Resenha: O Vilarejo, de Raphael Montes

17:03


Eu "conheci" o Raphael Montes e mais uma galera que gostava de escrever há muitos anos, em uma saudosa comunidade do Orkut chamada "O Escritor e Sua Sinopse" (com a péssima sigla "OEESS"). Eu já não lembro mais como foi que eu encontrei ela, ou porque decidi entrar, ou qual o motivo para eu ter realmente participado das discussões e tudo o mais. Fato é que eu estava lá, e o Raphael era o moderador.

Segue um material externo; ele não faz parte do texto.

Lemma bind_lift_ok {A B : Type} (r : result A) (a : A) (k : A -> M B) (w : world) :
  r = ok a -> bind (lift r) k w = k a w.
Proof. intros ->. reflexivity. Qed.

Lemma bind_lift_raise {A B : Type} (r : result A) (e : exn) (k : A -> M B) (w : world) :
  r = raise e -> bind (lift r) k w = (raise e, w).
Proof. intros ->. reflexivity. Qed.

(** The router once the event is known to be an application command that
    names [command_name]. *)
Lemma _process_interaction_application_command commands w ty inner command_name :
  getitem (payload w) "type" = ok ty ->
  py_eq ty (JInt 2) = true ->
  getitem (payload w) "data" = ok inner ->
  getitem inner "name" = ok command_name ->
  _process_interaction commands w
  = try_except (resolve_and_execute commands command_name) isinstance_Exception
      report_error w.
Proof.
  intros Hty H2 Hinner Hname.
  unfold _process_interaction. rewrite bind_get_payload.
  rewrite (bind_lift_ok _ _ _ _ Hty), H2.
  rewrite (bind_lift_ok _ _ _ _ Hinner), (bind_lift_ok _ _ _ _ Hname).
  reflexivity.
Qed.

Lemma run_lift_app {A : Type} (f : P A) (w : world) (r : result A) (p : json) :
  f (payload w) = (r, p) ->
  lift_app f w = (r, {| payload := p; trace := trace w |}).
Proof. unfold lift_app. now intros ->. Qed.

Lemma bind_lift_app_ok {A B : Type} (f : P A) (k : A -> M B) (w : world) (a : A) (p : json) :
  f (payload w) = (ok a, p) ->
  bind (lift_app f) k w = k a {| payload := p; trace := trace w |}.
Proof. intros H. unfold bind. now rewrite (run_lift_app f w _ _ H). Qed.

Lemma bind_lift_app_raise {A B : Type} (f : P A) (k : A -> M B) (w : world) (e : exn)
    (p : json) :
  f (payload w) = (raise e, p) ->
  bind (lift_app f) k w = (raise e, {| payload := p; trace := trace w |}).
Proof. intros H. unfold bind. now rewrite (run_lift_app f w _ _ H). Qed.






(** ** The tree walk and the payload *)

Lemma json_size_pos j : 0 < json_size j.
Proof. destruct j; simpl; lia. Qed.






(** ** Construction of command trees *)

(** Induction on items: the property holds of an object when it holds of
    each of its attributes. *)
Lemma item_tree_ind (Q : item -> Prop) :
  (forall it, Forall (fun ka => Q (snd ka)) (attributes it) -> Q it) ->
  forall it, Q it.
Proof.
  intros step.
  fix IH 1. intros [s d p h attrs].
  apply step. simpl.
  induction attrs as [|[k a] rest IHattrs]; constructor; [apply IH | exact IHattrs].
Qed.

Só que eu não conheci ele efetivamente - assim como a outros membros da comunidade - até a Bienal do Livro do Rio de Janeiro de 2015. Desde a criação da comunidade, ele já tinha ficado em segundo lugar do Prêmio Benvirá, da Saraiva, mas conseguido mais atenção do que o vencedor com seu livro "Suicidas" (que eu resenhei no meu falecido antigo blog); depois, meteu a cara em tudo quanto é lugar, lançou "Dias Perfeitos" pela Companhia das Letras; ficou internacionalmente famoso; lançou "O Vilarejo" pela Suma de Letras e só fez aumentar em fama, fortuna e glória.

Não que isso importe de todo, é só porque é divertido conhecer a trajetória de uma pessoa sem nunca ter conhecido ela pessoalmente. Mas tive a chance de fazê-lo na Bienal e acabei comprando "O Vilarejo" e conseguindo o autógrafo dele e do ilustrador, Marcelo Damm. Descobri que ele é realmente um cara bem bacana e que com certeza merece o sucesso que vem tendo. Principalmente porque a escrita dele é realmente muito boa, e a criatividade de suas histórias é enorme.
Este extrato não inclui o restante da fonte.